Hanesbrands Inc. CEO Stephen B. Bratspies sees some green shoots, but the company still has a lot of work to do.
While the firm in the fourth quarter was able to surpass key internal financial targets—such as improved gross margins, lowered inventory levels, accelerated debt paydown, and higher than projected operating cash flow—it still missed Wall Street’s consensus estimates on both adjusted diluted earnings per share (EPS) and revenue. Moreover, the company projected a revenue decline for the first quarter ending March 30 and the full year ending Dec. 28, 2024. Investors weren’t happy and sent shares of the stock down nearly 10 percent to the $4.26 range in mid-afternoon trading.
“While we are not at all satisfied with our results, we’ve seen several positive indicators that demonstrate progress on our strategy and give us confidence that our margins and our leverage have reached an inflection point,” Bratspies told investors during a company conference call, adding that Hanesbrands continued to “strengthen the foundation of our business in 2023.”
As for the pluses, fourth quarter gross margin of 38.1 percent increased by 400 basis points, helped by cost savings initiatives and lower input costs, such as ocean freight. Year-end inventory of less than $1.4 billion was better than the company’s $1.5 billion target, and reflected a 31 percent year-over-year improvement. The lower inventory level helped generate $562 million of operating cash flow, which exceeded the company’s $500 million target. And the improved liquidity helped the company accelerate its debt reduction by paying down more than $500 million of debt in 2023, exceeding its $500 million target.
Also a positive was the balance sheet swinging to the black for the quarter, with $77.9 million in net income, or 22 cents a diluted share, versus a net loss of $418.1 million, or $1.19, a year ago. And for the year, the company narrowed its net loss to $17.7 million, or 5 cents a diluted share, versus a net loss of $127.2 million, or 37 cents, in 2022.
Not so great was the 12 percent decline in net sales in the quarter to $1.3 billion, reflecting in part the divestiture in September of its U.S. hosiery business. For the year, net sales fell 9.6 percent to $5.64 billion. Hanesbrands also missed Wall Street’s expectations of adjusted diluted EPS of 3 cents on revenue totaling $1.36 billion.
Investors weren’t happy with company expectations that fourth quarter sales headwinds would continue into the first quarter. The company expects to post a loss per share at between 8 cents to 14 cents. Net sales were guided to between $1.13 billion to $1.19 billion, representing a 16 percent decrease from year-ago figures at the midpoint of estimates. For the year, Hanesbrands forecasted EPS at between 22 cents and 28 cents on an estimated net sales between $5.35 billion to $5.47 billion.

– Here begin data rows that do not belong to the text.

(* ===== verification/Handshake.v ===== *)
(** * Setting up a connection

    ciphra-net/src/lib.rs: [client_handshake], the handshake of
    [handle_connection], [RemoteStorage::connect]. The network carries one
    frame each way; random bytes are arguments. A result is [None] only when
    the rejection sampling of ML-KEM runs out of fuel. *)

From S2P Require Import Prelude BTree Storage StorageFacts Sha256 ChaCha20 Aead Values Store X25519 Keccak Mlkem MlkemKem MlkemCorrect Hybrid Wire Server ReplicaFacts RemoteFacts.

Inductive HandshakeError : Type :=
| HsFrame (e : FrameError)
| HsBadClientHello
| HsBadServerHello
| HsKeyMismatch.

Section Handshake.
Context `{KeyAgreement} `{KemHash}.

(** The first part of [handle_connection]: the reply frame, the channel and
    what is left of the stream. *)
Definition server_handshake (server_secret e_secret m stream : bytes) : option (result HandshakeError (bytes * Channel * bytes)) :=
  let identity := identity_from_secret server_secret in
  match read_frame stream with
  | Err e => Some (Err (HsFrame e))
  | Ok (client_hello_bytes, rest) =>
      match client_hello_from_bytes client_hello_bytes with
      | None => Some (Err HsBadClientHello)
      | Some client_hello =>
          '(server_hello, secret) ← server_respond identity e_secret m client_hello;
          let reply := si_public identity ++ server_hello_to_bytes server_hello in
          Some (Ok (write_frame reply, channel_new secret false, rest))
      end
  end.
(* ===== verification/EngineGuarantees.v ===== *)
(** * What the engine promises about its history and its transactions

    The theorems over whole sessions: the audit chain stays verifiable and is
    append-only on the backend, ROLLBACK undoes a transaction exactly, a
    statement that fails changes nothing; and the one case outside them, a
    COMMIT that the backend refuses. *)

From S2P Require Import Prelude BTree Storage StorageFacts Aead Float SqlAst Values Codec CodecFacts Store Sort Exprs Aggregate AuditChain AuditFacts EngineState Ddl Query Dml Exec EngineFacts EngineAudit EngineTxn.

(** An empty database under an arbitrary master key. *)
Definition fresh_engine (ios : list IoOutcome) : Engine LocalBackend :=
  mkEngine (store_local (mkLocal (storage_open []) ios)) (mkMasterKey []) true audit_genesis None
    advisor_default (mkWorld (λ _, []) 0 (λ _, 0) 0).

Lemma fresh_engine_inv ios : engine_inv (btable := local_table) (fresh_engine ios) [] [].
Proof. by apply engine_inv_genesis. Qed.

(** ** A disk that takes every write *)

(** One statement on it: a COMMIT is not refused, and the log holds either what
    it held or one more commit. *)
Lemma statement_on_disk st (e e' : Engine LocalBackend) r :
  lb_outcomes (backend (e_store e)) = [] → execute_statement st e = (r, e') →
  (st = Commit → is_Some (overlay (e_store e)) → is_ok r = true)
  ∧ lb_outcomes (backend (e_store e')) = []
  ∧ (backend (e_store e') = backend (e_store e)
     ∨ ∃ b, batch_wf b ∧ backend_commit (backend (e_store e)) b = (Ok tt, backend (e_store e'))).
Proof.
  intros Hh Hr. destruct (is_txn_control st) eqn:Hst.
  - destruct st; try discriminate Hst; cbn [execute_statement] in Hr.
    + apply begin_inv in Hr. destruct (overlay _); destruct Hr as [_ ->]; (split; [discriminate|by auto]).
    + apply commit_inv in Hr. destruct (overlay (e_store e)) as [o|] eqn:Ho.
      * destruct Hr as (rc & s' & Hc & Hrc).
        destruct (store_commit_transaction_on_disk (e_store e) rc s' Hh Hc) as (-> & Hh' & Hb).
        destruct Hrc as [-> ->]. by split.
      * destruct Hr as [_ ->]. split; [by intros _ [? ?]|by auto].
    + apply rollback_inv in Hr. destruct (overlay _); destruct Hr as [_ ->]; (split; [discriminate|by auto]).
  - split; [intros ->; discriminate Hst|].
    destruct (audited_statement st Hst e r e' Hr) as [Hs|(e1 & kind & tag & batch & rc & Hs & Hb & _ & Hc & _)].
    + rewrite (same_store _ _ Hs). by auto.
    + rewrite <- (same_store _ _ Hs) in Hh |- *. unfold commit_audited in Hc.
      destruct (batch_is_empty batch); [injection Hc as _ <-; by auto|].
      apply commit_with_audit_inv in Hc as (time & n1 & n2 & _ & _ & _ & Hc & _).
      by apply (store_commit_on_disk _ _ _ _ Hh (audited_batch_wf batch _ _ _ _ Hb) Hc).
Qed.

Lemma disk_commits_accepted sts (e : Engine LocalBackend) :
  lb_outcomes (backend (e_store e)) = [] → commits_accepted sts e.
Proof.
  revert e. induction sts as [|st sts IH]; intros e Hh; [done|].
  destruct (statement_on_disk st e _ _ Hh (surjective_pairing _)) as (Hc & Hh' & _). split; [exact Hc|by apply IH].
Qed.

(** ** History *)

(** C1: Whatever statements a session runs, and whether they succeed or fail,
    as long as the backend refuses none of its COMMITs: [audit_verify] accepts
    the visible chain afterwards, and the chain on the backend has only grown:
    entries recorded there stay, in place. The backend is one whose failed
    writes change nothing that reads see. On a local database whose log takes
    every write no COMMIT is refused ([disk_commits_accepted]); after a refused
    one the chain does not verify ([failed_commit_strands_audit_head]). *)
Theorem audit_chain_survives {B} `{StrictBackend B} sts (e : Engine B) ces es :
  engine_inv (btable := btable) e ces es → commits_accepted sts e →
  Z.of_nat (length es + length sts) < 2 ^ 64 →
  ∃ ces' es', engine_inv (btable := btable) (run_each sts e) ces' es' ∧ ces `prefix_of` ces'
    ∧ audit_verify (run_each sts e) = Ok es'.
Proof.
  intros Hi Ha%accepted_steps Hlen.
  destruct (engine_steps_inv _ e _ ces es Ha Hi Hlen) as (ces' & es' & Hi' & Hpre).
  exists ces', es'. split_and!; [done|done|]. by apply audit_verify_state, Hi'.
Qed.

Definition sample_column : ColumnDef := mkColumnDef (bs "id") TyInt false true false false.

Definition sample_session : list Statement :=
  [Begin; CreateTable (bs "t") [sample_column]; Rollback; Begin; CreateTable (bs "u") [sample_column]; Commit].

Lemma audit_chain_survives_witness :
  ∃ ces' es', engine_inv (btable := local_table) (run_each sample_session (fresh_engine [])) ces' es'
    ∧ [] `prefix_of` ces' ∧ audit_verify (run_each sample_session (fresh_engine [])) = Ok es'.
Proof.
  apply (audit_chain_survives sample_session (fresh_engine []) [] []).
  - apply fresh_engine_inv.
  - apply disk_commits_accepted. reflexivity.
  - reflexivity.
Defined.

(** ** Transactions *)

Lemma run_each_snoc {B} `{Backend B} sts st (e : Engine B) :
  run_each (sts ++ [st]) e = (execute_statement st (run_each sts e)).2.
Proof. revert e. induction sts as [|st' sts IH]; intros e; [done|apply IH]. Qed.

(** C8: BEGIN, any statements but COMMIT and ROLLBACK, then ROLLBACK: the store,
    the audit head and the transaction state are exactly what they were. *)
Theorem rollback_restores {B} `{BackendLaws B btable} sts (e : Engine B) :
  overlay (e_store e) = None → e_txn_audit_head e = None →
  forallb (λ st, negb (is_txn_control st)) sts = true →
  same_db e (run_each (Begin :: sts ++ [Rollback]) e).
Proof.
  intros Ho Htx Hsts. cbn [run_each]. set (e1 := (execute_statement Begin e).2).
  assert (He1 : e1 = with_store (with_txn_audit_head e (Some (e_audit_head e))) (mkStore (backend (e_store e)) (Some ∅))).
  { pose proof (begin_inv e _ _ (surjective_pairing (begin_transaction e))) as Hb.
    rewrite Ho in Hb. apply Hb. }
  assert (Ho1 : is_Some (overlay (e_store e1))) by (rewrite He1; by eexists).
  rewrite run_each_snoc. cbn [execute_statement].
  destruct (run_each_buffered sts e1 Ho1 Hsts) as [Hbk [o Ho2] Hm Hl Ht].
  pose proof (rollback_inv _ _ _ (surjective_pairing (rollback_transaction (run_each sts e1)))) as Hr.
  rewrite Ho2 in Hr. destruct Hr as [_ ->].
  assert (backend (e_store e1) = backend (e_store e) ∧ e_master e1 = e_master e ∧ e_local e1 = e_local e
    ∧ e_txn_audit_head e1 = Some (e_audit_head e)) as (Hbk1 & Hm1 & Hl1 & Ht1) by (by rewrite He1).
  split; cbn [e_store e_master e_local e_audit_head e_txn_audit_head]; [|congruence|congruence| |by rewrite Htx].
  - rewrite Hbk, Hbk1. destruct (e_store e). cbn in Ho |- *. by rewrite Ho.
  - by rewrite Ht, Ht1.
Qed.

Lemma rollback_restores_witness :
  same_db (fresh_engine []) (run_each (Begin :: [CreateTable (bs "t") [sample_column]] ++ [Rollback]) (fresh_engine [])).
Proof.
  apply (rollback_restores (btable := local_table) [CreateTable (bs "t") [sample_column]] (fresh_engine []));
    reflexivity.
Defined.

(** C9: A statement other than COMMIT that returns an error leaves the visible
    data, the keys, the audit head and the transaction as they were, also when
    the error came from the backend's write. *)
Theorem failed_statement_changes_nothing {B} `{StrictBackend B} st (e e' : Engine B) err :
  st ≠ Commit → execute_statement st e = (Err err, e') →
  view (btable := btable) e' = view (btable := btable) e
  ∧ e_audit_head e' = e_audit_head e ∧ e_master e' = e_master e
  ∧ e_txn_audit_head e' = e_txn_audit_head e
  ∧ store_in_transaction (e_store e') = store_in_transaction (e_store e).
Proof.
  intros Hne Hr. destruct (is_txn_control st) eqn:Hst.
  - destruct st; try discriminate Hst; cbn [execute_statement] in Hr; [|done|].
    + apply begin_inv in Hr. by destruct (overlay (e_store e)); destruct Hr as [? ->].
    + apply rollback_inv in Hr. by destruct (overlay (e_store e)); destruct Hr as [? ->].
  - destruct (audited_statement st Hst e _ e' Hr) as [[Hs]|(e1 & kind & tag & batch & rc & [Hs] & Hb & _ & Hc & Hrc)].
    { unfold view. by rewrite Hs. }
    destruct rc as [u|err']; [by destruct u|]. unfold commit_audited in Hc.
    destruct (batch_is_empty batch); [done|].
    apply commit_with_audit_inv in Hc as (time & n1 & n2 & _ & _ & _ & Hc & Hm & _ & Htx & Hh).
    apply (store_commit_strict (btable := btable)) in Hc as [Habs Hov]; [|by apply audited_batch_wf].
    unfold view, store_in_transaction. rewrite Habs, Hov, Hm, Htx, Hh, Hs. by split_and!.
Qed.

Lemma failed_statement_changes_nothing_witness :
  let r := execute_statement Rollback (fresh_engine []) in
  r.1 = Err (ESchema "no transaction is open" []) ∧ e_audit_head r.2 = audit_genesis.
Proof.
  intros r. split; [reflexivity|].
  apply (failed_statement_changes_nothing (btable := local_table) Rollback (fresh_engine []) r.2
    (ESchema "no transaction is open" [])); [discriminate|reflexivity].
Defined.

(** C30: A COMMIT that the backend refuses, of a transaction that recorded
    changes, drops the buffered writes but keeps the audit head that counted
    their entries: in the state it leaves, the engine's own verification
    fails and ROLLBACK is refused. (Opening the database again reloads the
    head that was committed.) *)
Theorem failed_commit_strands_audit_head {B} `{StrictBackend B} (e e' : Engine B) ces es err :
  engine_inv (btable := btable) e ces es → ces ≠ es → is_Some (overlay (e_store e)) →
  commit_transaction e = (Err err, e') →
  view (btable := btable) e' = committed_table (btable := btable) e
  ∧ audit_verify e' = Err (EAudit "audit head does not match the recomputed chain" [])
  ∧ rollback_transaction e' = (Err (ESchema "no transaction is open" []), e').
Proof.
  intros Hi Hne [o Ho] Hc. destruct (ei_view _ _ _ Hi) as [(root & Hch & Hhead) _ _ _ _].
  destruct Hi as [_ Ht]. rewrite Ho in Ht. destruct Ht as (h0 & _ & Hst & Hpre).
  apply commit_inv in Hc. rewrite Ho in Hc. destruct Hc as (rc & s' & Hc & Hrc).
  destruct rc as [u|err']; destruct Hrc as [Hr ->]; [done|].
  unfold store_commit_transaction, store_backend_write in Hc. rewrite Ho in Hc.
  destruct (batch_is_empty (overlay_batch o)); [done|].
  destruct (backend_commit _ _) as [rb b'] eqn:Hbc. cbn in Hc. injection Hc as -> <-.
  assert (Hve : view (btable := btable) (with_store e (mkStore b' None)) = committed_table (btable := btable) e).
  { unfold view, committed_table, tx_view, store_abs. cbn. eapply strict_commit; [apply overlay_batch_wf|exact Hbc]. }
  split_and!; [done| |].
  - destruct (audit_scan _ _ _ _ Hst) as (l & Hl & Hopen). unfold audit_verify.
    rewrite (store_scan_strict (btable := btable)).
    change (tx_view (store_abs _)) with (view (btable := btable) (with_store e (mkStore b' None))).
    rewrite Hve, Hl. result_simpl. cbn [with_store e_master e_audit_head].
    rewrite (scan_steps_links _ _ _ _ Hopen).
    destruct (as_chain _ _ _ _ Hst) as (croot & Hcc & _).
    rewrite (audit_walk_chain ces croot Hcc). result_simpl.
    rewrite bool_decide_false; [done|]. rewrite Hhead. intros [= Hlen%Nat2Z.inj _].
    apply Hne. destruct Hpre as [k ->]. rewrite length_app in Hlen.
    destruct k; [by rewrite app_nil_r|]. cbn in Hlen. lia.
  - done.
Qed.

(** A session that has created a table in a transaction, on a disk that is full. *)
Definition buffered_session : list Statement := [Begin; CreateTable (bs "t") [sample_column]].
Definition buffered_engine : Engine LocalBackend := run_each buffered_session (fresh_engine [IoShortWrite 0]).

Lemma failed_commit_strands_audit_head_witness :
  ∃ err e', commit_transaction buffered_engine = (Err err, e')
    ∧ audit_verify e' = Err (EAudit "audit head does not match the recomputed chain" []).
Proof.
  assert (Hn : nsteps engine_step 2 (fresh_engine [IoShortWrite 0]) buffered_engine).
  { apply (accepted_steps buffered_session), no_commit_accepted. unfold buffered_session. rewrite !not_elem_of_cons.
    split_and!; try discriminate. apply not_elem_of_nil. }
  pose proof (engine_steps_inv (btable := local_table) 2 (fresh_engine [IoShortWrite 0]) buffered_engine [] []
    Hn (fresh_engine_inv _) eq_refl) as (ces & es & Hi & _).
  assert (Hhead : (e_audit_head buffered_engine).1 = 1) by (vm_compute; reflexivity).
  assert (Htx : store_in_transaction (e_store buffered_engine) = true) by (vm_compute; reflexivity).
  assert (Ho : is_Some (overlay (e_store buffered_engine))).
  { unfold store_in_transaction in Htx. destruct (overlay _); [by eexists|discriminate Htx]. }
  destruct (commit_transaction buffered_engine) as [r e'] eqn:Hc.
  assert (Hr : r = Err (EStorage StorageIo)).
  { change r with (r, e').1. rewrite <- Hc. vm_compute. reflexivity. }
  subst r. exists (EStorage StorageIo), e'. split; [exact eq_refl|].
  apply (failed_commit_strands_audit_head (btable := local_table) buffered_engine e' ces es (EStorage StorageIo) Hi); [|done|done].
  intros ->. destruct (as_chain _ _ _ _ (ei_view _ _ _ Hi)) as (root & _ & Hh).
  rewrite Hh in Hhead. cbn in Hhead. destruct es as [|en es]; [done|].
  pose proof (ei_txn _ _ _ Hi) as Ht. destruct Ho as [o Ho]. rewrite Ho in Ht.
  destruct Ht as (h0 & _ & Hst & _). destruct (as_open _ _ _ _ Hst 0 en eq_refl) as (s & Hs & _).
  assert (committed_table (btable := local_table) buffered_engine = ∅) as Hempty by (vm_compute; reflexivity).
  by rewrite Hempty, lookup_empty in Hs.
Defined.
(* ===== verification/RotateFacts.v ===== *)
(** * Restoring and rotating keep the database

    A rebuild puts sealed items into a fresh log; reading them back with the
    code's own readers gives the tables that were dumped, and the audit chain
    with one entry more. So a directory holds, at any time and whatever its
    file system does, either the old database or the whole new one. *)

From S2P Require Import Prelude BTree Storage StorageFacts Sha256 ChaCha20 Poly1305 Aead Argon2 Float SqlAst Values Codec CodecFacts Store Sort Exprs ExprFacts AuditChain AuditFacts KeyParams EngineState Ddl Query Dml Exec EngineFacts EngineAudit EngineTxn EngineGuarantees EngineOpen Rotate.

(** ** Sealed items *)

Record Item : Type := mkItem { it_cipher : CipherKey; it_key : bytes; it_plain : bytes }.
Definition opens (it : Item) (sealed : bytes) : Prop := cipher_open (it_cipher it) sealed (it_key it) = Ok (it_plain it).
Definition sealed_as (it : Item) (en : entry) : Prop :=
  ∃ sealed, en = (OP_PUT, it_key it, sealed) ∧ opens it sealed ∧ length sealed = (28 + length (it_plain it))%nat.

Lemma length_cipher_seal k nonce plain aad : wf_cipher_key k → length nonce = NONCE_LEN →
  length (cipher_seal k nonce plain aad) = (28 + length plain)%nat.
Proof.
  intros Hk Hn. unfold cipher_seal, aead_seal, compute_tag. rewrite !length_app, Hn, length_xor_stream by done.
  rewrite length_poly1305 by (rewrite length_take, length_chacha_block by done; done). unfold NONCE_LEN. lia.
Qed.

Lemma sealed_put cipher nonce key plain : wf_cipher_key cipher → length nonce = NONCE_LEN →
  sealed_as (mkItem cipher key plain) (OP_PUT, key, cipher_seal cipher nonce plain key).
Proof.
  intros Hc Hn. exists (cipher_seal cipher nonce plain key). split; [done|].
  split; [by apply cipher_open_seal | by apply length_cipher_seal].
Qed.
(* ===== verification/Signing.v ===== *)
(** * Signing the audit root

    ciphra-engine/src/lib.rs: the ML-DSA key of a database, [sign_audit_root]
    and [verify_audit_root]. The fuel of key generation, signing and
    verification is an argument, with [None] when it runs out; so are the
    number of signing attempts. *)

From S2P Require Import Prelude Mldsa MldsaCorrect BTree Storage Aead Float Sha256 SqlAst Values Codec Store AuditChain AuditFacts MerkleFacts EngineState Exec EngineFacts EngineAudit EngineTxn EngineGuarantees.

(** HKDF context for the deterministic ML-DSA audit-signing seed. *)
Definition AUDIT_SIGNING_CONTEXT : bytes := bs "audit-signing".

Record SignedAuditRoot : Type := mkSigned {
  sa_seq : Z;
  sa_root : bytes;
  sa_merkle_root : bytes;
  sa_public_key : bytes;
  sa_signature : bytes;
}.

Section Signing.
Context `{Xof} {B : Type} `{Backend B}.

Definition audit_signing_public_key (fuel : nat) (e : Engine B) : option bytes :=
  let seed := derive_seed (e_master e) AUDIT_SIGNING_CONTEXT in
  fst <$> keypair_from_seed fuel seed.

Definition sign_audit_root (tries fuel : nat) (e : Engine B) : option (result EngineError SignedAuditRoot) :=
  let '(seq, root) := e_audit_head e in
  match audit_merkle_root e with
  | Err err => Some (Err err)
  | Ok merkle_root =>
      let seed := derive_seed (e_master e) AUDIT_SIGNING_CONTEXT in
      '(public_key, secret_key) ← keypair_from_seed fuel seed;
      signature ← sign tries fuel secret_key (audit_root_message seq root merkle_root);
      Some (Ok (mkSigned seq root merkle_root public_key signature))
  end.
End Signing.

Definition verify_audit_root `{Xof} (fuel : nat) (signed : SignedAuditRoot) (public_key : bytes) : option bool :=
  verify fuel public_key (audit_root_message (sa_seq signed) (sa_root signed) (sa_merkle_root signed)) (sa_signature signed).

(** ** The signed message has one reading *)

Lemma audit_root_message_inj seq root mroot seq' root' mroot' :
  in_u 64 seq → in_u 64 seq' → length root = length root' →
  audit_root_message seq root mroot = audit_root_message seq' root' mroot' →
  seq = seq' ∧ root = root' ∧ mroot = mroot'.
Proof.
  unfold audit_root_message. intros Hs Hs' Hl Heq. apply app_inv_head in Heq.
  apply app_inj_1 in Heq as [Hseq Heq]; [|by rewrite !length_bytes_le].
  apply app_inj_1 in Heq as [-> ->]; [|exact Hl].
  split; [|done]. by apply (le_bytes_inj 8) in Hseq.
Qed.

(** ** Signed roots and receipts *)

Lemma signed_root_inv `{Xof} {B} `{Backend B} tries fuel (e : Engine B) signed :
  sign_audit_root tries fuel e = Some (Ok signed) →
  ∃ secret_key,
    e_audit_head e = (sa_seq signed, sa_root signed) ∧ audit_merkle_root e = Ok (sa_merkle_root signed) ∧
    keypair_from_seed fuel (derive_seed (e_master e) AUDIT_SIGNING_CONTEXT) = Some (sa_public_key signed, secret_key) ∧
    sign tries fuel secret_key (audit_root_message (sa_seq signed) (sa_root signed) (sa_merkle_root signed)) = Some (sa_signature signed).
Proof.
  unfold sign_audit_root. destruct (e_audit_head e) as [seq root]. destruct (audit_merkle_root e) as [mroot|]; [|discriminate].
  destruct (keypair_from_seed _ _) as [[pk sk]|]; [|discriminate]. cbn [mbind option_bind].
  destruct (sign _ _ _ _) as [sig|] eqn:Hs; [|discriminate]. cbn [mbind option_bind].
  intros Heq. apply (inj Some), ok_inj in Heq as <-. exists sk. cbn [sa_seq sa_root sa_merkle_root sa_public_key sa_signature].
  split_and!; [reflexivity | reflexivity | reflexivity | exact Hs].
Qed.

Section Roots.
Context {B : Type} `{StrictBackend B}.

Definition history_root (es : list AuditEntry) : bytes := merkle_root_of (map (λ e, merkle_leaf (audit_encode e)) es).

Lemma merkle_root_state (e : Engine B) es :
  audit_state (view (btable := btable) e) (e_master e) (e_audit_head e) es → audit_merkle_root e = Ok (history_root es).
Proof.
  intros Hs. unfold audit_merkle_root, audit_leaves. by rewrite (audit_verify_state e es Hs).
Qed.
End Roots.

Section Receipts.
Context `{XofLaws} {B : Type} `{StrictBackend B}.

Lemma signing_sound tries fuel (e : Engine B) es :
  audit_state (view (btable := btable) e) (e_master e) (e_audit_head e) es →
  match sign_audit_root tries fuel e with
  | Some (Ok signed) =>
      sa_seq signed = Z.of_nat (length es) ∧ audit_chain es (sa_root signed) ∧ sa_merkle_root signed = history_root es ∧
      audit_signing_public_key fuel e = Some (sa_public_key signed) ∧
      verify_audit_root fuel signed (sa_public_key signed) = Some true
  | Some (Err _) => False
  | None => True
  end.
Proof.
  intros Hs. destruct (sign_audit_root tries fuel e) as [[signed|err]|] eqn:Hsign; [| |done].
  - apply signed_root_inv in Hsign as (sk & Hh & Hm & Hk & Hsg). rewrite (merkle_root_state e es Hs) in Hm.
    apply ok_inj in Hm. destruct (as_chain _ _ _ _ Hs) as (root & Hc & Hhd). rewrite Hh in Hhd.
    apply pair_equal_spec in Hhd as [-> ->].
    split_and!; [done | done | done | unfold audit_signing_public_key; by rewrite Hk |].
    destruct (keypair_rows _ _ _ _ Hk) as (rho & k_seed & s1 & rows & Hkey & Epk & ->).
    unfold verify_audit_root. rewrite Epk. exact (signature_verifies tries fuel rho k_seed s1 rows _ _ Hkey Hsg).
  - revert Hsign. unfold sign_audit_root. rewrite (merkle_root_state e es Hs). destruct (e_audit_head e).
    destruct (keypair_from_seed _ _) as [[pk sk]|]; [|discriminate]. cbn [mbind option_bind].
    destruct (sign _ _ _ _); discriminate.
Qed.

As for the green shoots, new products and permanent retail space gains drove increased market share in U.S. innerwear, which the company expects to build on via another year of new product launches. Bratspies said the business had been on the decline and losing market share a few years ago, but that through its Reignite Innerwear strategy, U.S. innerwear sales have grown at a 2 percent annual growth rate over the past four years. He said 2023 was the company’s most successful innovation year in decades, which included Hanes Originals having the largest innovation launch—multiple product categories in five countries—in the company’s history. And he noted that 2024 has a robust pipeline of new products, including Hanes Supersoft.
“We’ve globalized our design process. As a result, we’re now launching cross-category, cross-geography products, and we have a robust innovation pipeline that provides visibility to new product offerings through 2025. We’ve improved our speed to market across a large portion of our products with the lead time from design to on-shelf availability shortened by 30 percent,” Bratspies said of the firm’s innerwear initiatives.
“In the fourth quarter, we gained additional market share with both men and women in the U.S., with the strongest share gains coming from younger consumers,” he said, noting that during the back half of the year, “each one of our innerwear categories gained share with younger consumers.”
The Champion business, which posted a 23 percent year-over-year decrease in global brand sales in the quarter, continued to struggle due to challenges within the activewear category over the past year. Bratspies said initiatives to strengthen the brand will take time. “We’re cleaning up our inventory in the channel. We’re implementing a disciplined product and channel segmentation strategy with a focus on our Fall-Winter 2024 offering,” he said.
Champion’s collegiate business began to show signs of improvement in the third quarter, and Bratspies said the company will be ready for a “replenishment chase” model in the back half of the year for both Champion and its global innerwear businesses.
The review of strategic options for Champion continues, with Bratspies saying very little other than that “we’ve seen strong interest from a broad and diverse group of global parties.”
Bratspies said the company plans to pay down another $300 million of debt in 2024, and is “committed to using all of our free cash flow to reduce debt.”
The company on Tuesday said it was suspending operations at its Annapolis distribution center in Winston-Salem, N.C., resulting in the loss of 159 jobs. The facility reportedly will be repurposed.